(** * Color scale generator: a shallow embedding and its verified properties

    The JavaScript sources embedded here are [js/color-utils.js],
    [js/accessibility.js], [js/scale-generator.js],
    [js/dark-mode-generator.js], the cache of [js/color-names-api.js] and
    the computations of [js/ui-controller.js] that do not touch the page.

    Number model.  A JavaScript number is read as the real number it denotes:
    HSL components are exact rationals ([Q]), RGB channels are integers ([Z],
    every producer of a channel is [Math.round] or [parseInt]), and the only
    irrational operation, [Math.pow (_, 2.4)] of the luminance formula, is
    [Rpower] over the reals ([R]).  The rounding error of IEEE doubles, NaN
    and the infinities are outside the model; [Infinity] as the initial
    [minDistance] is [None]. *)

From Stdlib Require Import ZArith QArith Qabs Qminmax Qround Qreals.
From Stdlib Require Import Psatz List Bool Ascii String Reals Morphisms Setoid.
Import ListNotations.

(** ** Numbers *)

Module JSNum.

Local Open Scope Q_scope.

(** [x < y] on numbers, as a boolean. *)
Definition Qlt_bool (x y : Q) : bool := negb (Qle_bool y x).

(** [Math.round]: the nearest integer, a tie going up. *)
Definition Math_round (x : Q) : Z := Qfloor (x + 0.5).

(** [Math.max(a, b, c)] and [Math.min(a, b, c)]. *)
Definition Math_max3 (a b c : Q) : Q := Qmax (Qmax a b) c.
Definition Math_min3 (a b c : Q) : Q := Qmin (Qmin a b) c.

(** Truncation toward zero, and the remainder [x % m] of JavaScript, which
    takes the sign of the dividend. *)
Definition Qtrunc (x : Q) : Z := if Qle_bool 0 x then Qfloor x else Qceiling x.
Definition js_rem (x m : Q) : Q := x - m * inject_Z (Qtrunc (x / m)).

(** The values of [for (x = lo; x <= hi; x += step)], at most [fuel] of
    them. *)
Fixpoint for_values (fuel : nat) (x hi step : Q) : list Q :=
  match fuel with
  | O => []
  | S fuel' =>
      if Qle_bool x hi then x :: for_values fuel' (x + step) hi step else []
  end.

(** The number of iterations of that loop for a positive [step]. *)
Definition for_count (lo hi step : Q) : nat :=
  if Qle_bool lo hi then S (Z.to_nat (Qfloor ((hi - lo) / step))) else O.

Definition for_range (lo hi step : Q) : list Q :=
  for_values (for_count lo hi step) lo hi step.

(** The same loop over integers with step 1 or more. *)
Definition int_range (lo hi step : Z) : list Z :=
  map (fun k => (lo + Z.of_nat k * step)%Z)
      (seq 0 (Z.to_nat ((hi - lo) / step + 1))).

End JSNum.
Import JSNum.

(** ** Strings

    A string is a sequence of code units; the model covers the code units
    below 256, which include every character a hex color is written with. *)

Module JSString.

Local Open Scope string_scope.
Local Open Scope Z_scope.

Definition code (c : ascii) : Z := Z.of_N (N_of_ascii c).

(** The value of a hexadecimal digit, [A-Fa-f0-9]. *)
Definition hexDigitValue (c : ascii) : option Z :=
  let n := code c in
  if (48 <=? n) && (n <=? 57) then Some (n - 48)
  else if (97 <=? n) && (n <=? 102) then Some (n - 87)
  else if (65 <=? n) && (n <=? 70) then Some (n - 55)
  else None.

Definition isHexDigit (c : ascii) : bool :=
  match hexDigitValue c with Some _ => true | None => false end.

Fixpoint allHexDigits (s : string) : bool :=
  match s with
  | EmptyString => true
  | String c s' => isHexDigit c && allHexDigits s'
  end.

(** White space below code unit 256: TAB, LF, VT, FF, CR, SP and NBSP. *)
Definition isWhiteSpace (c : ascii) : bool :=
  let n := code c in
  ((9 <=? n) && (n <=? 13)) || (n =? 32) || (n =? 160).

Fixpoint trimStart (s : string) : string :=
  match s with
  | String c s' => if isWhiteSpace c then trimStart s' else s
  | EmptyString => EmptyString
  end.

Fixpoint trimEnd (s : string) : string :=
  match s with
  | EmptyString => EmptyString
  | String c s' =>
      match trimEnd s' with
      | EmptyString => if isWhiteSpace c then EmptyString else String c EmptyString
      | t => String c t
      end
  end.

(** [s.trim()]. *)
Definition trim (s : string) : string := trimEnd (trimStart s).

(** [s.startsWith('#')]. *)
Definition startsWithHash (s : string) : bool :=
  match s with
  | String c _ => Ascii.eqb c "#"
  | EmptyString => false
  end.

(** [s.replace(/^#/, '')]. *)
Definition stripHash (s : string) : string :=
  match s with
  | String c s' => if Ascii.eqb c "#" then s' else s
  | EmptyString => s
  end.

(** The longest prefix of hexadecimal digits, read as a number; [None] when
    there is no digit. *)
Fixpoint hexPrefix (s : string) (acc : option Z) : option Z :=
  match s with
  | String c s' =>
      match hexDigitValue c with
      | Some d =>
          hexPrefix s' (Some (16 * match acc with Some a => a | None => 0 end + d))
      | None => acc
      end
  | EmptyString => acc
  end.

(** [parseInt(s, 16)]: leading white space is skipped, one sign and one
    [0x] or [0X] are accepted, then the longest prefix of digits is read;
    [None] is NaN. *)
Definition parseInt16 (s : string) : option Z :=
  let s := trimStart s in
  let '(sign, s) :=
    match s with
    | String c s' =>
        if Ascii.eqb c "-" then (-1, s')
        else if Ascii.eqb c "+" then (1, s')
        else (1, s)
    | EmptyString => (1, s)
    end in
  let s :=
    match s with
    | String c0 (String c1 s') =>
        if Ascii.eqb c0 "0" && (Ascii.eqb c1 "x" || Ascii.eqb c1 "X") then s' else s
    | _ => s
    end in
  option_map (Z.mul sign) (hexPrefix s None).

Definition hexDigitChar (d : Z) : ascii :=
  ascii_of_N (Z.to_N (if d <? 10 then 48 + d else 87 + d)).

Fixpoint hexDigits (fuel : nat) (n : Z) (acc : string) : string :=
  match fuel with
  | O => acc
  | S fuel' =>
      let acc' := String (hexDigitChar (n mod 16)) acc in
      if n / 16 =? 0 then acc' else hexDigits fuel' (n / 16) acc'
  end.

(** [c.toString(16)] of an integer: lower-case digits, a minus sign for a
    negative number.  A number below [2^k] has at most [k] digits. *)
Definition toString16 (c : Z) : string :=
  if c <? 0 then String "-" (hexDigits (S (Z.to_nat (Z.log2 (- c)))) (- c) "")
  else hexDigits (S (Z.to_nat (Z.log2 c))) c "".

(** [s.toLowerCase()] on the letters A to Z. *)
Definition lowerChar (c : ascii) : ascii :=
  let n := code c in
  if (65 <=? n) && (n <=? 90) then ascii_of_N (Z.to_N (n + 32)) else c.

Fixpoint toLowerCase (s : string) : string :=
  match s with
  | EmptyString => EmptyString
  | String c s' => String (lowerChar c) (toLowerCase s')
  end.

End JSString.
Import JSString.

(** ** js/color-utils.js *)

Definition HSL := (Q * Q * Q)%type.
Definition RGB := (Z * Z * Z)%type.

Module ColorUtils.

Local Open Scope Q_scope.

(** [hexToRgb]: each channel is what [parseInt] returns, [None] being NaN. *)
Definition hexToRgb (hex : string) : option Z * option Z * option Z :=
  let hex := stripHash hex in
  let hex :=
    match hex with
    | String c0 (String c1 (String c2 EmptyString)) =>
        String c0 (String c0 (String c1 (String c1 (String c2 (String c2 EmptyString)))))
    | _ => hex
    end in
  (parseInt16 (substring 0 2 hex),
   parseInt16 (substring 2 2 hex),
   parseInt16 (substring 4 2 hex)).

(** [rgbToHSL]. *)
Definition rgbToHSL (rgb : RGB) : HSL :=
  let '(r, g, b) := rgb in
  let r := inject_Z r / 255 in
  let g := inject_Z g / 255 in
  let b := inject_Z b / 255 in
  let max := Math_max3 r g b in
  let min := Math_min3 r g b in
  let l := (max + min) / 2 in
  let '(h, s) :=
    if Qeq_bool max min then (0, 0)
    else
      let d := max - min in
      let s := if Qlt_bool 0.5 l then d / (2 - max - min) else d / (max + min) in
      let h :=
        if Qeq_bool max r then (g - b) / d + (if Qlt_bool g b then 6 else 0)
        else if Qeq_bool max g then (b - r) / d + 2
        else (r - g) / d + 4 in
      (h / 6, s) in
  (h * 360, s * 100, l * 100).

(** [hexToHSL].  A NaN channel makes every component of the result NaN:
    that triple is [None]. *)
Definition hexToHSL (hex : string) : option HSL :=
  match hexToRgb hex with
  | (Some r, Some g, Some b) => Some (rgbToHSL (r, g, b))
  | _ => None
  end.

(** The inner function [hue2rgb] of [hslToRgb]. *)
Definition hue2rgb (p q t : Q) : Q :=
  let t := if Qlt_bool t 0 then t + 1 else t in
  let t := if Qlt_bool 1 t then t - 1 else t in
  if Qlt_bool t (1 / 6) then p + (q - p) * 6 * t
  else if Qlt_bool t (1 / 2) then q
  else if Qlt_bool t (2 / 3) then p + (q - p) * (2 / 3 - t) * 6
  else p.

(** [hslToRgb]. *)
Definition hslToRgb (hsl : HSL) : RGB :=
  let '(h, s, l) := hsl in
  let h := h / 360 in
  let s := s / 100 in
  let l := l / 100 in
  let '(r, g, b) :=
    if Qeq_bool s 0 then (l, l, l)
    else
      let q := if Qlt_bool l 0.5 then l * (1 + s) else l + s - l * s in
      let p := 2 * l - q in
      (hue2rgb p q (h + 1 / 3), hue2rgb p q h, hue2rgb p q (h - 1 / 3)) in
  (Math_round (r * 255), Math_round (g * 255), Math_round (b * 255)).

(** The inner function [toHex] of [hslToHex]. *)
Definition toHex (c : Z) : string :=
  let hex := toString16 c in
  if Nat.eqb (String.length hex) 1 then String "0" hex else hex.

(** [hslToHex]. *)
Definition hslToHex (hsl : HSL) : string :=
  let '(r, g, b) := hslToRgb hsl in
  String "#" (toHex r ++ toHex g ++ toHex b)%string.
...
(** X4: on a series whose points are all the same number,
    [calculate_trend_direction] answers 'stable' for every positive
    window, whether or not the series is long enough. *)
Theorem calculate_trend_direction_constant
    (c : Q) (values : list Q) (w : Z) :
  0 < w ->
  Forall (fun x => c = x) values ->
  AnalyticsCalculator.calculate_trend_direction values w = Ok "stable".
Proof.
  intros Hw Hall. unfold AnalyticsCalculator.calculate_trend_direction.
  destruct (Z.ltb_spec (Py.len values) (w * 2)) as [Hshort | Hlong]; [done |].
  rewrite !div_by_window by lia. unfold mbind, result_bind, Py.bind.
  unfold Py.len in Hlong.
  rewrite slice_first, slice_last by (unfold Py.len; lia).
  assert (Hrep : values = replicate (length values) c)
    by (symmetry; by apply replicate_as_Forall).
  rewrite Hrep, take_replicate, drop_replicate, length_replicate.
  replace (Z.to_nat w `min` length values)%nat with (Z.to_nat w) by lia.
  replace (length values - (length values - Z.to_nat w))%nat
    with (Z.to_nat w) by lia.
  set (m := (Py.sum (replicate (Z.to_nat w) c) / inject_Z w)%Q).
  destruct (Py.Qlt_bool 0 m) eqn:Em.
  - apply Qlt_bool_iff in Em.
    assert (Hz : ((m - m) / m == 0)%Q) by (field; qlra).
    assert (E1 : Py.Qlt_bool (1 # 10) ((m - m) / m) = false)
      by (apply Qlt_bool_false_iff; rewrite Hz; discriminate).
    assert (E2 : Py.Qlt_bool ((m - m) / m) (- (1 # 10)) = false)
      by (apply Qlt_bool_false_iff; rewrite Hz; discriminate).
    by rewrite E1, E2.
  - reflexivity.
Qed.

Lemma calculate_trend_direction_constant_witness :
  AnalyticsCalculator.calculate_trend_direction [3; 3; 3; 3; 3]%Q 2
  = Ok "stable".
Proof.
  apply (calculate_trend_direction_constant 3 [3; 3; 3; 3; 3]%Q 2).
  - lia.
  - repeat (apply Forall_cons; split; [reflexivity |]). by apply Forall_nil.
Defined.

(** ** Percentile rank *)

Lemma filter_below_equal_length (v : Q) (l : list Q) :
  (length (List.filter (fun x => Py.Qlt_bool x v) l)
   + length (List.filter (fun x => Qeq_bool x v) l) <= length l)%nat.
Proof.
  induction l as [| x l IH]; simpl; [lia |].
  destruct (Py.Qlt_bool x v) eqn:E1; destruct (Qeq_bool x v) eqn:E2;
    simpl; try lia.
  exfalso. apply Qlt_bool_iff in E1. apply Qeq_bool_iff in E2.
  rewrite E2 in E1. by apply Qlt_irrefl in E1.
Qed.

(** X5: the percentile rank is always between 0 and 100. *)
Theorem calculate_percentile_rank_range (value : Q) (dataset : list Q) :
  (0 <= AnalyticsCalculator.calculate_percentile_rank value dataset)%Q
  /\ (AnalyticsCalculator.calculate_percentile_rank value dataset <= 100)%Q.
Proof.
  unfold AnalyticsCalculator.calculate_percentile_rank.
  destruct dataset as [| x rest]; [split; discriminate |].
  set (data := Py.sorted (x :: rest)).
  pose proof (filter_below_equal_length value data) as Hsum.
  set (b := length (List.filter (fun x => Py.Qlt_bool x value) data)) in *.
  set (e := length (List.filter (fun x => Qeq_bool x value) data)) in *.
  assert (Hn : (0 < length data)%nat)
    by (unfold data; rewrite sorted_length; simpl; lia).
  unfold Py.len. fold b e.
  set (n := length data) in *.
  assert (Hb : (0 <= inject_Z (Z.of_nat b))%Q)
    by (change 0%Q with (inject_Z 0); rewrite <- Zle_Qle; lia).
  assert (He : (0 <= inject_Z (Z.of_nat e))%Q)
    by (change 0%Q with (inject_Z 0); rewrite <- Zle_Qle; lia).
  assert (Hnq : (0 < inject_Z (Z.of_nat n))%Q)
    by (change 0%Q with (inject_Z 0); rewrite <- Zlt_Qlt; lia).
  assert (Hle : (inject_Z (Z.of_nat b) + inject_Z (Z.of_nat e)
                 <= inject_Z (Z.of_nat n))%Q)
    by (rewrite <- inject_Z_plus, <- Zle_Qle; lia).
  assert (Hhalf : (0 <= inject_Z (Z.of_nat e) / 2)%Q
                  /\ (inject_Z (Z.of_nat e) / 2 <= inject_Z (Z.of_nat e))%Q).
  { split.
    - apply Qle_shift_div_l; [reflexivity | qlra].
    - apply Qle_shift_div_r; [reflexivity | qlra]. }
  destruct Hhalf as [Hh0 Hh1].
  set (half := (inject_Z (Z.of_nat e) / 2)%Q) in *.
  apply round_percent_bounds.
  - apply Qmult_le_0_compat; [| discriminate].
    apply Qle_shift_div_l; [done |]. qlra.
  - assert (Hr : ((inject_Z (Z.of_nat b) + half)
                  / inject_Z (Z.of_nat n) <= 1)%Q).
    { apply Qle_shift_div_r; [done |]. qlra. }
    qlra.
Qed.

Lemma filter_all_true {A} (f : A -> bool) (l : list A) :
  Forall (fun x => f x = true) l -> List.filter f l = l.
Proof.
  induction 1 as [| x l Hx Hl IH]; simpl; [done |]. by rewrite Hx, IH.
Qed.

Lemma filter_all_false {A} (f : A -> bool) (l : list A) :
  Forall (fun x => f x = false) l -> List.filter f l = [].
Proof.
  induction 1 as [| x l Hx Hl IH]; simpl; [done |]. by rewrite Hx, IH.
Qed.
...
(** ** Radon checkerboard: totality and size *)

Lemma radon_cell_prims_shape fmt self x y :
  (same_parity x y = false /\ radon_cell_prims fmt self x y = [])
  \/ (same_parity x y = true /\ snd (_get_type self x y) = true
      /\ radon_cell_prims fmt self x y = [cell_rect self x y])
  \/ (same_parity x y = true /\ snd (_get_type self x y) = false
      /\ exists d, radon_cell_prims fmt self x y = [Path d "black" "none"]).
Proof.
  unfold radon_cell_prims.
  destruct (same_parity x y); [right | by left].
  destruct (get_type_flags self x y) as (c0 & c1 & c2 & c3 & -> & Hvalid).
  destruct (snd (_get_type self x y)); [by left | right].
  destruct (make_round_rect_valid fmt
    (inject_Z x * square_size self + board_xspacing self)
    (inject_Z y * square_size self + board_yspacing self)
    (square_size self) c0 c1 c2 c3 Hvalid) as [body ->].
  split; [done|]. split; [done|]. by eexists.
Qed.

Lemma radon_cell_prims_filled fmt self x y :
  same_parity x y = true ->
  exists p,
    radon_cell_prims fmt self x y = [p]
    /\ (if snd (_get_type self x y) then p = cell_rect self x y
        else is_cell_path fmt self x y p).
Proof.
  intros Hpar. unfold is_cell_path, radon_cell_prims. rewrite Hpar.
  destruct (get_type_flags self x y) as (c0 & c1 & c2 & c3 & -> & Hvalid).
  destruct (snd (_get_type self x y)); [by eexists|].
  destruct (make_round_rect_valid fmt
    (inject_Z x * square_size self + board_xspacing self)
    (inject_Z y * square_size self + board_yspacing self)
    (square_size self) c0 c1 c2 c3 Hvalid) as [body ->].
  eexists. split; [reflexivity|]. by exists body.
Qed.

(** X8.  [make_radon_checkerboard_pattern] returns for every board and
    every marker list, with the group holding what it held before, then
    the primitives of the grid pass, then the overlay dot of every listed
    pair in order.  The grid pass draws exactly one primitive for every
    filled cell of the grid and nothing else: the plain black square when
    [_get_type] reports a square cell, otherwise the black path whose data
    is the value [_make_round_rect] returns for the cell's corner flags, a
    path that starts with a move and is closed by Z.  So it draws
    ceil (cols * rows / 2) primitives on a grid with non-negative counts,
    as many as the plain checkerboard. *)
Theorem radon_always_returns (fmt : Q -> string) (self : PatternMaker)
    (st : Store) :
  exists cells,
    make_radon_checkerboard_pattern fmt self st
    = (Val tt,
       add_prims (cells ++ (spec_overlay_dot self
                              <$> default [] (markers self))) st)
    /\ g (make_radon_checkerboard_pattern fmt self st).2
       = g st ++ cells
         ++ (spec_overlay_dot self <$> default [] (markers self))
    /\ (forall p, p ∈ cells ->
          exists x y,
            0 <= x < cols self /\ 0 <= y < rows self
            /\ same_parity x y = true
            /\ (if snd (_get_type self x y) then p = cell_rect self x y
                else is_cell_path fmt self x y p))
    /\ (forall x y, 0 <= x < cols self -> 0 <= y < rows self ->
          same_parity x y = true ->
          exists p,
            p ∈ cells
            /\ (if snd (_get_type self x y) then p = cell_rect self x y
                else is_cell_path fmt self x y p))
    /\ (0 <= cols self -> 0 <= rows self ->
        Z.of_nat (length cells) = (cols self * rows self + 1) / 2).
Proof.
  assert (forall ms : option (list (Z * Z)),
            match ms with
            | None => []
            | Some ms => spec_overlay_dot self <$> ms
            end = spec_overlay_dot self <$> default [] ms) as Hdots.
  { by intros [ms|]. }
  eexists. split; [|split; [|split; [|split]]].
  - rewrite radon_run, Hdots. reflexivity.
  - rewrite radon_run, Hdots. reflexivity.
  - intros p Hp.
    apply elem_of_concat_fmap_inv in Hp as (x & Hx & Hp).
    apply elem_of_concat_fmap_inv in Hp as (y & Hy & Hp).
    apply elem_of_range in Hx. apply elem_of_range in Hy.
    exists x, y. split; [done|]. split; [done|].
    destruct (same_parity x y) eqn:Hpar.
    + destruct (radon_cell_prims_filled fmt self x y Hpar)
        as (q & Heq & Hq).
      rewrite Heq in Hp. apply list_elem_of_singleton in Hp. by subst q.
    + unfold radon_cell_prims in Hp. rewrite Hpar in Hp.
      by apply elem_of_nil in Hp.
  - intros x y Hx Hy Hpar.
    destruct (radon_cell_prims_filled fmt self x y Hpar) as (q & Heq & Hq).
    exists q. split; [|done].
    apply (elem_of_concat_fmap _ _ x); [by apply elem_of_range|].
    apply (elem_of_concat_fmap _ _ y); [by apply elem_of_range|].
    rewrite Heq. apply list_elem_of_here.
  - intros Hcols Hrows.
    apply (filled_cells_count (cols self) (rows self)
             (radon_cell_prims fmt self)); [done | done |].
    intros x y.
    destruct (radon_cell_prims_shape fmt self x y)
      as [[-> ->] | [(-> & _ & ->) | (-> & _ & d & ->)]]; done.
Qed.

_EXERCISE REQUIREMENTS_. Write out exactly the lines that fall from the line with "(** [hslToRgb]. *)" to the line with "(Math_round (r *" in the records above, keeping both ends.

_RESULT_.
(** [hslToRgb]. *)
Definition hslToRgb (hsl : HSL) : RGB :=
  let '(h, s, l) := hsl in
  let h := h / 360 in
  let s := s / 100 in
  let l := l / 100 in
  let '(r, g, b) :=
    if Qeq_bool s 0 then (l, l, l)
    else
      let q := if Qlt_bool l 0.5 then l * (1 + s) else l + s - l * s in
      let p := 2 * l - q in
      (hue2rgb p q (h + 1 / 3), hue2rgb p q h, hue2rgb p q (h - 1 / 3)) in
  (Math_round (r * 255), Math_round (g * 255), Math_round (b * 255)).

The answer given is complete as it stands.